On the other hand, as mentioned above, when the voltage induced in the secondary coil 6A is negative at the intermediate point 7 side and the voltage induced in the secondary coil 6B is positive at the intermediate point 7 side, the voltage induced in the secondary coil 6A is Based on this, a current flows through a circuit connecting the electrode 5A, the diode 10, the impedance element 8, and the transistor 9, thereby preheating the electrode 5A. At this time, since the direction of the diode 11 is opposite to the induced voltage of the secondary coil 6B, no current flows and the electrode 5B is not preheated.
If the induced voltage in the secondary coil 6 is then reversed, the electrode 5B will be preheated, but the electrode 5A will not be preheated.
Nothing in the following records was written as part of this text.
(* ===== verification/MkfsProps.v ===== *)
(** * Correctness of [mkfs]

    The kernel boots from the image and finds the files under their names. *)

From S2P Require Import Prelude Params CString Locks Bio Log Crash Block Balloc Inode Bmap Content Itrunc Dir Icache Path Namei Syscall File FileProps ExecFs Mkfs MkfsFile MkfsInv MkfsRun MkfsTree.
Local Open Scope Z_scope.
Local Open Scope kmonad_scope.

(** ** The directories *)

Definition names_of (args : list arg) (i : nat) : option (list (Z * list Z)) :=
  [root_names; dir_names 2; dir_names 3 ++ named true 5 args; dir_names 4 ++ named false 5 args] !! i.

Lemma named_range bin args : forall k e, e ∈ named bin k args -> k <= e.1 < k + Z.of_nat (length args).
Proof.
  induction args as [|a args IH]; intros k e; cbn [named length]; [by intros ?%not_elem_of_nil|]. intros [He|He]%elem_of_app; [|apply IH in He; lia].
  destruct (Bool.eqb _ _); [|by apply not_elem_of_nil in He]. apply list_elem_of_singleton in He as ->. cbn. lia.
Qed.

Lemma named_app bin l l' : forall k, named bin k (l ++ l') = named bin k l ++ named bin (k + Z.of_nat (length l)) l'.
Proof.
  induction l as [|a l IH]; intros k; cbn [named app length]; [by rewrite Z.add_0_r|]. rewrite IH, <- app_assoc. do 3 f_equal. lia.
Qed.

Lemma named_elem bin args : forall k e, e ∈ named bin k args -> exists j a, args !! j = Some a /\ is_bin a = bin /\ e = (k + Z.of_nat j, fname a).
Proof.
  induction args as [|a args IH]; intros k e; cbn [named]; [by intros ?%not_elem_of_nil|]. intros [He|He]%elem_of_app.
  - destruct (Bool.eqb _ _) eqn:E; [|by apply not_elem_of_nil in He]. apply list_elem_of_singleton in He as ->. exists 0%nat, a. rewrite Z.add_0_r. split; [done|]. split; [by apply eqb_prop|done].
  - apply IH in He as (j & b & Hj & Hb & ->). exists (S j), b. split_and!; try done. f_equal. lia.
Qed.

Lemma names_range args i es e : names_of args i = Some es -> e ∈ es -> 1 <= e.1 <= 4 + Z.of_nat (length args).
Proof.
  assert (Hc : forall l, forallb (fun e => (1 <=? e.1) && (e.1 <=? 4)) l = true -> e ∈ l -> 1 <= e.1 <= 4 + Z.of_nat (length args)).
  { intros l Hl He. rewrite forallb_forall in Hl. apply list_elem_of_In, Hl in He. lia. }
  assert (Hm : forall n b, e ∈ dir_names n ++ named b 5 args -> 1 <= n <= 4 -> 1 <= e.1 <= 4 + Z.of_nat (length args)).
  { intros n b [He|He]%elem_of_app Hi; [|apply named_range in He; lia]. apply elem_of_cons in He as [->|He]; [cbn; lia|]. apply list_elem_of_singleton in He as ->. cbn. lia. }
  intros Hn He. destruct i as [|[|[|[|i]]]]; try done; injection Hn as <-.
  - eapply Hc; [|exact He]. reflexivity.
  - eapply Hc; [|exact He]. reflexivity.
  - apply (Hm 3 true); [exact He|lia].
  - apply (Hm 4 false); [exact He|lia].
Qed.

Lemma described_dir args i es : names_of args i = Some es -> described args !! i = Some (T_DIR, dir_bytes es).
Proof. intros H. destruct i as [|[|[|[|i]]]]; try done; by injection H as <-. Qed.

Lemma described_file args k a : args !! k = Some a -> described args !! (4 + k)%nat = Some (T_FILE, fdata a).
Proof. intros H. change (described args !! (4 + k)%nat) with (((fun a => (T_FILE, fdata a)) <$> args) !! k). by rewrite list_lookup_fmap, H. Qed.

Lemma described_type args i t d : described args !! i = Some (t, d) -> t = T_DIR /\ (exists es, names_of args i = Some es) \/ t = T_FILE.
Proof.
  intros H. destruct i as [|[|[|[|i]]]]; [left; by injection H as <- _; eauto..|right].
  change (described args !! S (S (S (S i)))) with (((fun a => (T_FILE, fdata a)) <$> args) !! i) in H. rewrite list_lookup_fmap in H. destruct (args !! i); [|done]. by injection H as <- _.
Qed.

Section mkfs.
Context (args : list arg) (Hargs : (length args <= 195)%nat) (Hroom : room (described args)).
Context (st : mkfs) (Hst : refines st (described args)).
Context (v : Z -> list Z) (Hv : forall a, ~ in_log 2 30 a -> v a = dblock (final st) a).

Lemma fs_files : exists F, good None st F /\ m_freeblock st < 4096 /\ (length F < 200)%nat /\ forall i t d, described args !! i = Some (t, d) <-> exists f, F !! i = Some f /\ a_type f = t /\ a_data f = d.
Proof using All.
  pose proof (refines_freeblock _ _ Hst) as Hfb. unfold room in Hroom. destruct Hst as (F & G & _ & E). exists F. split; [done|]. split; [lia|]. split.
  - rewrite <- (length_fmap (fun f => (a_type f, a_data f)) F), E, length_described. lia.
  - intros i t d. rewrite <- E, list_lookup_fmap. destruct (F !! i) as [f|] eqn:Ef; cbn.
    + split; [intros [= <- <-]; eauto|]. intros (f' & [= <-] & <- & <-). done.
    + split; [done|]. by intros (f' & ? & _).
Qed.

Lemma fs_inode i t d : described args !! i = Some (t, d) ->
  d_type (dino sb v (Z.of_nat i + 1)) = t /\ contents v (dino sb v (Z.of_nat i + 1)) = d /\ linked sb v (Z.of_nat i + 1) /\ sound sb v ∅ (Z.of_nat i + 1) /\
  d_size (dino sb v (Z.of_nat i + 1)) = Z.of_nat (length d).
Proof using All.
  intros H. destruct fs_files as (F & G & H1 & H2 & HF). pose proof H as Ht. destruct (proj1 (HF _ _ _) H) as (f & Hf & Et & Ed). rewrite <- Et, <- Ed.
  rewrite (fin_contents st F G H1 H2 v Hv i f Hf). split_and!; [by rewrite (fin_file st F G H1 H2 v Hv i f Hf)|done| |by apply (fin_sound st F G H1 H2 v Hv i f)|by rewrite (fin_file st F G H1 H2 v Hv i f Hf)].
  apply (fin_linked st F G H1 H2 v Hv i f Hf). rewrite Et. apply described_type in Ht as [[-> _]| ->]; done.
Qed.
That is, the electrodes 5A and 5B are alternately preheated for each half wave of the induced voltage of the secondary coil 6.

When each electrode 5A, 5B is charged and preheated in this manner, when the transistor 9 is turned off by the operation of the timer circuit 13, each preheating current is cut off, thereby causing the secondary coil 6 to The induced voltage returns to its original value and is applied to the discharge lamp 5. As a result, the discharge lamp 5 is activated and enters the lighting state. After lighting, the induced voltage of the secondary coils 6A and 6B is applied to the transistor 9, but since this voltage is naturally lower than the induced voltage of the secondary coil 6, the induced voltage of the secondary coil 6 is applied to the discharge lamp 5. Compared to a transistor for cutting off the secondary circuit so that no voltage is applied, a transistor with a low withstand voltage is sufficient.
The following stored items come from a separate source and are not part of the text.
Lemma consolechar_spec s ed c : holds s ed -> -128 <= c < 256 ->
  wp nopanic (consolechar uart kend c) (fun _ s' => holds s' (edit ed c) /\ told s s' ed (edit ed c)) s.
Proof.
  intros H Hc. destruct ed as [q l t]. unfold consolechar. do 2 wp_step. unfold id. cbn [edit].
  destruct (c =? ctrl 80). { wp_step. split; [done|by apply told_same]. }
  pose proof (hd_ring _ _ H) as R. cbn [ed_ready ed_line] in R. pose proof (hd_table _ _ H) as Ht. cbn [ed_table] in Ht.
  destruct (c =? ctrl 85).
  { wp_step. eapply wp_post; [eapply kill_line_spec; [exact H|]|].
    - rewrite (rg_e _ _ _ R), (rg_w _ _ _ R), length_app. pose proof (rg_max _ _ _ R) as Hm. rewrite length_app in Hm. pose proof (rg_r _ _ _ R). unfold u32. lia.
    - intros x s' [H' Ew]. cbv beta. wp_step. split; [done|by apply told_same]. }
  destruct ((c =? ctrl 72) || (c =? 0x7f)).
  { wp_step. rewrite (ring_eq _ _ _ R). destruct l as [|x l' _] using rev_ind.
    - rewrite bool_decide_true by done. cbn [negb when]. do 2 wp_step. split; [done|by apply told_same].
    - rewrite bool_decide_false by (by destruct l'). cbn [negb when]. do 2 wp_step.
      assert (Et : take (length (l' ++ [x]) - 1) (l' ++ [x]) = l') by (rewrite length_app; cbn [length]; replace (length l' + 1 - 1)%nat with (length l') by lia; apply take_app_length). rewrite Et.
      assert (H1 : holds (set_input (c_buf s) (c_r s) (c_w s) (u32 (c_e s - 1)) s) (Editor q l' t)) by (apply holds_input; [by apply H..|by eapply ring_back]).
      eapply wp_post; [apply consputc_ok, H1|]. intros y s1 S1. cbv beta in *. wp_step. split; [by eapply holds_shown|]. apply told_same; [|done]. by destruct S1 as (? & ? & ? & -> & _). }
  destruct (c =? alt 67).
  { rewrite Ht. do 3 wp_step. destruct t; cbn [negb]; [eapply wp_post; [by apply table_off|]|eapply wp_post; [by apply table_on|]]; intros y s1 [H1 E1]; cbv beta in *; wp_step; (split; [done|by apply told_same]). }
  rewrite Ht. destruct t.
  { wp_step. assert (Hset : forall x y, holds (set_colors x y true s) (Editor q l true)).
    { intros x y. destruct H as [H1 H2 H3 H4]. split; [by apply (ring_same s)|done|done|]. destruct H4 as (fl & Hf & Hm). exists fl. split; [done|]. cbn in *. by rewrite Ht in Hm. }
    assert (Hshow : forall s', holds s' (Editor q l true) -> c_woken s' = c_woken s -> wp nopanic (show_table;; ret false) (fun _ s' => holds s' (Editor q l true) /\ told s s' (Editor q l true) (Editor q l true)) s').
    { intros s' H' E'. wp_step. unfold show_table. do 2 wp_step. split; [|by apply told_same]. destruct H' as [H1 H2 H3 H4]. split; [by apply (ring_same s')|done..]. }
    destruct (c =? 119); [wp_step; by apply Hshow|]. destruct (c =? 115); wp_step; by apply Hshow. }
  rewrite (ring_space _ _ _ R). destruct (negb (c =? 0) && (Z.of_nat (length (q ++ l)) <? INPUT_BUF)) eqn:E; [|wp_step; split; [done|by apply told_same]].
  apply andb_true_iff in E as [_ E]. apply Z.ltb_lt in E. do 2 wp_step. apply (char_in s q l (if c =? 13 then 10 else c) H E). destruct (c =? 13); lia.
Qed.

Definition is_char (c : Z) : Prop := 0 <= c < 256.

Lemma told_trans s1 s2 s3 e1 e2 e3 : told s1 s2 e1 e2 -> told s2 s3 e2 e3 -> told s1 s3 e1 e3.
Proof.
  intros [A1 A2] [B1 B2]. split; [lia|]. intros N. destruct (decide (ed_ready e2 = ed_ready e1)) as [E|E]; [|specialize (A2 E); lia]. rewrite <- E in N. specialize (B2 N). lia.
Qed.

Lemma consolechars_spec cs : forall s ed, holds s ed -> Forall is_char cs ->
  wp nopanic (consolechars uart kend cs) (fun _ s' => holds s' (foldl edit ed cs) /\ told s s' ed (foldl edit ed cs)) s.
Proof.
  induction cs as [|c cs IH]; intros s ed H Hcs; cbn [consolechars foldl]; [wp_step; split; [done|by apply told_same]|]. apply Forall_cons in Hcs as [Hc Hcs].
  wp_step. eapply wp_post; [apply consolechar_spec; [done|unfold is_char in Hc; lia]|]. intros d s1 [H1 T1]. cbv beta. wp_step.
  eapply wp_post; [by apply IH|]. intros d' s2 [H2 T2]. cbv beta. wp_step. split; [done|by eapply told_trans].
Qed.

Lemma consoleintr_spec pd cs s ed : holds s ed -> Forall is_char cs ->
  wp nopanic (consoleintr uart kend pd cs) (fun _ s' => holds s' (foldl edit ed cs) /\ told s s' ed (foldl edit ed cs)) s.
Proof.
  intros H Hcs. unfold consoleintr. wp_step. eapply wp_post; [by apply consolechars_spec|]. intros d s1 [H1 T1]. cbv beta. destruct d; cbn [when]; [|by wp_step].
  eapply wp_post; [apply print_chars_ok, H1|]. intros x s2 S2. cbv beta in *. split; [by eapply holds_shown|]. destruct S2 as (? & ? & ? & -> & _). done.
Qed.

Lemma print_spec cs s ed : holds s ed -> wp nopanic (print_chars uart cs) (fun _ s' => holds s' ed /\ c_woken s' = c_woken s) s.
Proof.
  intros H. eapply wp_post; [apply print_chars_ok, H|]. intros x s' S. cbv beta in *. split; [by eapply holds_shown|]. by destruct S as (? & ? & ? & -> & _).
Qed.

(** [consoleread] takes a line. *)
Lemma consoleread_loop_spec killed target l t fuel : forall q n dst s, holds s (Editor q l t) -> (Z.to_nat n <= fuel)%nat ->
  wp nopanic (consoleread_loop fuel killed target n dst)
    (fun r s' => r = (take_line q killed target n dst).1 /\ holds s' (Editor (take_line q killed target n dst).2 l t) /\ c_woken s' = c_woken s) s.
Proof.
  assert (Hdone : forall q n dst, n <= 0 -> take_line q killed target n dst = (RDone n dst, q)).
  { intros q n dst Hn. destruct q; cbn [take_line]; by rewrite (proj2 (Z.ltb_ge _ _)) by lia. }
  induction fuel as [|fuel IH]; intros q n dst s H Hf; cbn [consoleread_loop]; [wp_step; by rewrite Hdone by lia|].
  destruct (Z.ltb_spec 0 n) as [Hn|Hn]; [|wp_step; by rewrite Hdone by lia]. pose proof (hd_ring _ _ H) as R. cbn [ed_ready ed_line] in R.
  do 2 wp_step. unfold id. rewrite (ring_read _ _ _ R). destruct q as [|c q].
  { rewrite bool_decide_true by done. cbn [take_line]. rewrite (proj2 (Z.ltb_lt 0 n)) by done. destruct killed; by wp_step. }
  rewrite bool_decide_false by done. assert (Ec : buf_at s (c_r s) = c).
  { rewrite <- (buf_at_ring s (c :: q) l 0 c R eq_refl). f_equal. pose proof (rg_r _ _ _ R). unfold u32. rewrite Z.mod_small; lia. }
  rewrite Ec. do 2 wp_step. cbn [take_line]. rewrite (proj2 (Z.ltb_lt 0 n)) by done.
  assert (H1 : holds (set_input (c_buf s) (u32 (c_r s + 1)) (c_w s) (c_e s) s) (Editor q l t)) by (apply holds_input; [by apply H..|by eapply ring_get]).
  destruct (c =? ctrl 68).
  { wp_step. destruct (n <? target); cbn [when fst snd]; [|do 2 wp_step; done]. do 2 wp_step. split; [done|]. change (set_input ?b ?r ?w ?e (set_input _ _ _ _ s)) with (set_input b r w e s). by rewrite (ring_unget _ _ _ _ R). }
  destruct (c =? 10); [by wp_step|]. eapply wp_post; [apply (IH q (n - 1) (dst ++ [u8 c]) _ H1); lia|]. done.
Qed.

Lemma read_input_spec killed target n dst q l t s : holds s (Editor q l t) ->
  wp nopanic (read_input killed target n dst)
    (fun r s' => r = (take_line q killed target n dst).1 /\ holds s' (Editor (take_line q killed target n dst).2 l t) /\ c_woken s' = c_woken s) s.
Proof. intros H. by apply consoleread_loop_spec. Qed.
End input.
As detailed above, according to this invention, when lighting a discharge lamp with high frequency and high voltage, a preheating coil for preheating the electrodes is unnecessary, and after preheating, high frequency and high voltage is applied to the discharge lamp. The effect is that a semiconductor switch with a low breakdown voltage is sufficient for starting the switch.
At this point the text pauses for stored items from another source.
(** C13: the console is a line editor.  Whatever characters an interrupt
    brings, and wherever the indices of the ring buffer are, [consoleintr]
    returns and the buffer then holds what the editor makes of them: characters
    go to the line, backspace and ^U take them back, newline, ^D and a full
    buffer make the line readable and wake the readers; [consoleread] takes of
    the readable characters what [take_line] says, and nothing else changes
    them. *)
Theorem console_refines_editor s ed : holds kend s ed ->
  (forall pd cs, Forall is_char cs -> exists s', consoleintr uart kend pd cs s = Ret tt s' /\ holds kend s' (foldl edit ed cs) /\
    (ed_ready (foldl edit ed cs) <> ed_ready ed -> (c_woken s < c_woken s')%nat)) /\
  (forall killed target n dst, exists s', read_input killed target n dst s = Ret (take_line (ed_ready ed) killed target n dst).1 s' /\
    holds kend s' (Editor (take_line (ed_ready ed) killed target n dst).2 (ed_line ed) (ed_table ed))) /\
  (forall cs, exists s', print_chars uart cs s = Ret tt s' /\ holds kend s' ed).
Proof.
  intros H. split; [|split].
  - intros pd cs Hcs. destruct (wp_nopanic_run _ _ _ (consoleintr_spec uart kend pd cs s ed H Hcs)) as ([] & s' & E & H' & _ & T). eauto.
  - intros killed target n dst. destruct ed as [q l t]. destruct (wp_nopanic_run _ _ _ (read_input_spec kend killed target n dst q l t s H)) as (r & s' & E & -> & H' & _). eauto.
  - intros cs. destruct (wp_nopanic_run _ _ _ (print_spec uart kend cs s ed H)) as ([] & s' & E & H' & _). eauto.
Qed.

(** ** Readers *)

(** A process in [consoleread]: what is left to read, what it has got, whether
    it sleeps, and whether it has been killed. *)
Record reader := Reader { rd_target : Z; rd_left : Z; rd_dst : list Z; rd_asleep : bool; rd_killed : bool }.
Record csys := CSys { y_cons : console; y_readers : gmap Z reader }.

Definition awake (rd : reader) : reader := Reader (rd_target rd) (rd_left rd) (rd_dst rd) false (rd_killed rd).
Definition with_killed (rd : reader) : reader := Reader (rd_target rd) (rd_left rd) (rd_dst rd) false true.

(** Where a reader is after its part of [consoleread]. *)
Definition after_read (pid target : Z) (killed : bool) (r : reading) (rds : gmap Z reader) : gmap Z reader :=
  match r with
  | RSleep n dst => <[pid := Reader target n dst true killed]> rds
  | RDone _ _ | RKilled _ => delete pid rds
  end.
[Brief explanation of the drawing]

The figure is a circuit diagram showing an embodiment of this invention. 3...High frequency inverter device, 4...Oscillation transformer, 6...Secondary coil, 5...Discharge lamp, 5A,
5B... Electrode, 7... Intermediate point, 8... Impedance element, 9... Semiconductor switch (transistor), 12... Connection point.

Claims (1)

[Scope of utility model registration request] A circuit in which both ends of the secondary coil of an oscillation transformer of a high-frequency inverter device are connected to one end of each electrode of a discharge lamp, and a pair of diodes with opposite forward directions are connected in series across the other end of each electrode. and an impedance element for preheating current limitation between the connection point of both the diodes and the intermediate point of the secondary coil, and an impedance element that is turned on when the induced voltage of the secondary coil is applied to the discharge lamp. A high-frequency discharge lamp lighting device is formed by connecting a series circuit with a semiconductor switch that is turned off after a certain period of time.